As Finanças dizem que deves X euros e querem o pagamento. Pode ser: IRS em falta, coimas por atraso, IVA não pago, juros de mora.

O que fazer imediatamente:

  1. Verificar se o valor está correto
  2. Se concordas: pagar dentro do prazo para evitar mais juros
  3. Se discordas: tens direito a reclamação graciosa — consulta a carta para o prazo exato

Como responder sem erros

Passo 1: identifica o tipo de carta

Logo no início vem o assunto. Procura palavras-chave:

  • “Para conhecimento” = informativa
  • “Solicita-se” = pedido de documentos
  • “Notificação” = divergência
  • “Liquidação” = pagamento

Passo 2: verifica os prazos

Todas as cartas importantes têm prazo. Marca já no calendário. Os prazos nas Finanças são para cumprir — não há desculpas.

Passo 3: usa o e-balcão

Quase tudo resolve-se online:

  1. Portal das Finanças → Serviços → e-balcão
  2. “Nova questão”
  3. Escolher o tipo adequado
  4. Anexar documentos
  5. Submeter

Recebes resposta em 10-20 dias úteis no mesmo sítio.

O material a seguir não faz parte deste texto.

(** [{"id": {"$in": ids}}] *)
Definition in_criterion (ids : option (list string)) (d : BookInfoDoc) : bool :=
  match ids with
  | None => true
  | Some l =>
      match bk_id d with
      | CText s => existsb (String.eqb s) l
      | _ => false
      end
  end.

(** [list(books.find(query))] over the documents [books]. *)
Definition run_query (q : Query) (books : list BookInfoDoc)
  : outcome (list BookInfoDoc) :=
  match regex_criterion (q_title q) bk_title with
  | Raise e => Raise e
  | Ret by_title =>
      match regex_criterion (q_content q) bk_content with
      | Raise e => Raise e
      | Ret by_content =>
          match regex_criterion (q_tags q) bk_tags with
          | Raise e => Raise e
          | Ret by_tags =>
              Ret (filter (fun d => by_title d && by_content d && by_tags d
                                    && in_criterion (q_id q) d) books)
          end
      end
  end.

(** One read of the [books] collection, whose documents at the time of the
    call are [books]. *)
Definition books_find (books : list BookInfoDoc) (q : Query)
  : M (list BookInfoDoc) :=
  r <- store_call (fun db => (run_query q books, db)) ;;
  lift r.

(** The listings of a shop. *)
Definition listings_of (sid : string) (db : DB) : list BookDoc :=
  filter (fun d => (b_store_id d =? sid)%string) (store db).

(** [list(store.find({"store_id": store_id}))] *)
Definition store_find (sid : string) : M (list BookDoc) :=
  store_call (fun db => (listings_of sid db, db)).

Definition search_book (books : list BookInfoDoc)
    (title content tag store_id : string) : M reply :=
  r <- try_except
         (try_except
            (let query :=
               {| q_title := if truthy title then Some title else None;
                  q_content := if truthy content then Some content else None;
                  q_tags := if truthy tag then Some tag else None;
                  q_id := None |} in
             if truthy store_id then
               store_result <- store_find store_id ;;
               if (List.length store_result =? 0)%nat
               then ret (inl (tuple (error_non_exist_store_id store_id)))
               else
                 let book_ids := map b_book_id store_result in
                 results <- books_find books
                              {| q_title := q_title query;
                                 q_content := q_content query;
                                 q_tags := q_tags query;
                                 q_id := Some book_ids |} ;;
                 ret (inr results)
             else
               results <- books_find books query ;;
               ret (inr results))
            is_PyMongoError
            (fun msg => ret (inl (Pair 528 msg))))
         is_Exception
         (fun msg => ret (inl (Pair 530 msg))) ;;
  match r with
  | inl answer => ret answer
  | inr results =>
      match results with
      | [] => ret (Pair 529 "No matching books found.")
      | _ :: _ => ret (Pair 200 "ok")
      end
  end.
End Search.

(** *** [data/load.py] *)

(** [item[0]] ... [item[16]] on a row: a row of fewer than 17 columns raises
    [IndexError], columns beyond the 17th are ignored. *)
Definition doc_of_row (item : list cell) : option BookInfoDoc :=
  match item with
  | c0 :: c1 :: c2 :: c3 :: c4 :: c5 :: c6 :: c7 :: c8 :: c9 :: c10 :: c11
       :: c12 :: c13 :: c14 :: c15 :: c16 :: _ =>
      Some {| bk_id := c0; bk_title := c1; bk_author := c2;
              bk_publisher := c3; bk_original_title := c4;
              bk_translator := c5; bk_pub_year := c6; bk_pages := c7;
              bk_price := c8; bk_currency_unit := c9; bk_binding := c10;
              bk_isbn := c11; bk_author_intro := c12; bk_book_intro := c13;
              bk_content := c14; bk_tags := c15; bk_picture := c16 |}
  | _ => None
  end.

(** What can stop the loader. *)
Inductive load_exn : Type :=
| LoadPyMongoError (msg : string)
| OperationalError (msg : string)
| IndexError (msg : string).

(** The [books] collection as the loader sees it ([None]: the collection
    does not exist) and the number of requests sent to the store. *)
Record Shelf : Type := {
  books : option (list BookInfoDoc);
  requests : nat
}.

Definition L (A : Type) : Type := Env -> Shelf -> (load_exn + A) * Shelf.

Definition l_ret {A} (a : A) : L A := fun _ s => (inr a, s).

Definition l_raise {A} (e : load_exn) : L A := fun _ s => (inl e, s).

Definition l_bind {A B} (m : L A) (k : A -> L B) : L B :=
  fun env s =>
    match m env s with
    | (inr a, s') => k a env s'
    | (inl e, s') => (inl e, s')
    end.

(** One request to the store; a request that raises changes nothing. *)
Definition shelf_call {A}
    (f : option (list BookInfoDoc) -> A * option (list BookInfoDoc)) : L A :=
  fun env s =>
    match fault env (requests s) with
    | Some msg =>
        (inl (LoadPyMongoError msg),
         {| books := books s; requests := S (requests s) |})
    | None =>
        (inr (fst (f (books s))),
         {| books := snd (f (books s)); requests := S (requests s) |})
    end.

(** ['books' in db.list_collection_names()] *)
Definition books_listed : L bool :=
  shelf_call (fun b => (match b with Some _ => true | None => false end, b)).

(** [db.drop_collection('books')] *)
Definition books_drop : L unit := shelf_call (fun _ => (tt, None)).

(** [db['books'].insert_one(doc)]; the first insert creates the
    collection. *)
Definition books_insert_one (d : BookInfoDoc) : L unit :=
  shelf_call (fun b =>
    (tt, Some (insert_one d (match b with Some l => l | None => [] end)))).

(** The [for item in books_data] loop. *)
Fixpoint insert_rows (books_data : list (list cell)) : L unit :=
  match books_data with
  | [] => l_ret tt
  | item :: rest =>
      match doc_of_row item with
      | None => l_raise (IndexError "tuple index out of range")
      | Some doc => l_bind (books_insert_one doc) (fun _ => insert_rows rest)
      end
  end.

(** [load_books].  [book_db] and [book_lx_db] are the [book] tables of the
    two snapshot files ([None]: the file has no such table, which
    [SELECT * FROM book] reports with [sqlite3.OperationalError]). *)
Definition load_books (Use_Large_DB : bool)
    (book_db book_lx_db : option (list (list cell))) : L unit :=
  l_bind books_listed (fun listed =>
  l_bind (if listed then books_drop else l_ret tt) (fun _ =>
  match (if Use_Large_DB then book_lx_db else book_db) with
  | None => l_raise (OperationalError "no such table: book")
  | Some books_data => insert_rows books_data
  end)).

(** Documents of a collection, none if it does not exist. *)
Definition contents (b : option (list BookInfoDoc)) : list BookInfoDoc :=
  match b with Some l => l | None => [] end.

(** The collection holding [l]: it exists only with a document in it. *)
Definition collection_of (l : list BookInfoDoc) : option (list BookInfoDoc) :=
  match l with [] => None | _ :: _ => Some l end.

(** The documents of a list of rows, if every row has its 17 columns. *)
Fixpoint docs_of_rows (rows : list (list cell)) : option (list BookInfoDoc) :=
  match rows with
  | [] => Some []
  | item :: rest =>
      match doc_of_row item, docs_of_rows rest with
      | Some d, Some ds => Some (d :: ds)
      | _, _ => None
      end
  end.

(** Each of the four search arguments is kept or dropped. *)
Definition relaxed (a b : string) : Prop := b = a \/ b = "".

(** An engine of literal patterns: a pattern matches the texts that contain
    it; every pattern compiles. *)
Fixpoint is_prefix (p s : string) : bool :=
  match p, s with
  | EmptyString, _ => true
  | String a p', String b s' => (a =? b)%char && is_prefix p' s'
  | String _ _, EmptyString => false
  end.

Fixpoint occurs_in (p s : string) : bool :=
  is_prefix p s ||
  match s with
  | EmptyString => false
  | String _ s' => occurs_in p s'
  end.

Definition literal_regex : MongoRegex :=
  {| regex_compile := fun p => Some (occurs_in p);
     regex_error := fun p => "Regular expression is invalid: " ++ p |}.

(** ** Further concrete runs *)

(** A clock that moves 4000 seconds per reading. *)
Definition leaping (k : nat) : Z := 1700000000 + 4000 * Z.of_nat k.

(** A snapshot of two books; the first is the one listed in [market]. *)
Definition row (id title content tags : string) : list cell :=
  [ CText id; CText title; CText "author"; CText "publisher"; CNull; CNull;
    CText "1943"; CInt 96; CInt 1500; CText "CNY"; CText "paperback";
    CText "9780000000000"; CNull; CText "intro"; CText content; CText tags;
    CBlob "" ].

Definition snapshot : list (list cell) :=
  [ row "b1" "The Little Prince" "a pilot meets a prince" "fable";
    row "b9" "Dune" "a desert planet" "science fiction" ].

(** The catalogue after loading [snapshot] over an empty store. *)
Definition loaded_books : list BookInfoDoc :=
  contents (books (snd (load_books false (Some snapshot) None
                          (steady unix) {| books := None; requests := 0 |}))).

(** A catalogue left over from an earlier load. *)
Definition stale_shelf : Shelf :=
  {| books := Some loaded_books; requests := 0 |}.


(** * Properties *)

(** ** The executable token library meets the laws *)

Module PlainJwtFacts.
Import PlainJwt.

Lemma app_assoc_s (a b c : string) : ((a ++ b) ++ c = a ++ (b ++ c))%string.
Proof. induction a as [|x a IH]; simpl; [reflexivity | now rewrite IH]. Qed.

Lemma app_nil_r_s (a : string) : (a ++ "" = a)%string.
Proof. induction a as [|x a IH]; simpl; [reflexivity | now rewrite IH]. Qed.

Lemma dec_pos_enc_pos (p : positive) (r : string) :
  dec_pos (enc_pos p ++ r) = Some (p, r).
Proof.
  induction p as [q IH | q IH |]; simpl; try rewrite IH; reflexivity.
Qed.

Lemma dec_nat_enc_nat (n : nat) (r : string) :
  dec_nat (enc_nat n ++ r) = Some (n, r).
Proof.
  unfold dec_nat, enc_nat. rewrite dec_pos_enc_pos.
  now rewrite SuccNat2Pos.id_succ.
Qed.

Lemma dec_Z_enc_Z (z : Z) (r : string) :
  dec_Z (enc_Z z ++ r) = Some (z, r).
Proof.
  destruct z; simpl; try rewrite dec_pos_enc_pos; reflexivity.
Qed.

Lemma split_at_app (s r : string) :
  split_at (String.length s) (s ++ r) = Some (s, r).
Proof.
  induction s as [|c s IH]; simpl; [reflexivity | now rewrite IH].
Qed.

Lemma dec_str_enc_str (s r : string) :
  dec_str (enc_str s ++ r) = Some (s, r).
Proof.
  unfold dec_str, enc_str.
  rewrite app_assoc_s, dec_nat_enc_nat. apply split_at_app.
Qed.

Lemma dec_json_enc_json (v : json) (r : string) :
  dec_json (enc_json v ++ r) = Some (v, r).
Proof.
  destruct v as [| [|] | z | s]; simpl; try reflexivity.
  - now rewrite dec_Z_enc_Z.
  - now rewrite dec_str_enc_str.
Qed.

Lemma dec_entries_enc_entries (p : payload) (r : string) :
  dec_entries (List.length p) (enc_entries p ++ r) = Some (p, r).
Proof.
  induction p as [|[k v] p IH]; simpl; [reflexivity|].
  rewrite app_assoc_s, dec_str_enc_str.
  rewrite app_assoc_s, dec_json_enc_json.
  now rewrite IH.
Qed.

Os erros que não podes cometer

Ignorar a carta — A Ana, tradutora, ignorou um pedido de esclarecimentos. Resultado? As Finanças não aceitaram 2.000€ de despesas. Pagou mais 600€ de IRS.

Responder fora do prazo — os prazos são sagrados. Fora do prazo = perdes razão automaticamente, mesmo que a tenhas.

Não guardar comprovativos — guarda SEMPRE o comprovativo de submissão do e-balcão. É a tua prova que respondeste.

Em Resumo

  1. Identifica o tipo de carta — informativa (guardar), pedido de documentos (responder no e-balcão), divergência (corrigir ou contestar), pagamento (pagar ou reclamar)
  2. Respeita sempre os prazos — marca no calendário assim que recebes. Fora do prazo = perdes razão automaticamente
  3. Previne o problema na origem — com o FIZ as declarações são automáticas e o Escudo Fiscal protege-te de coimas. É a diferença entre viver com medo das Finanças ou dormir descansado

Receber carta das Finanças não tem de ser drama. Com organização, resolves tudo tranquilamente.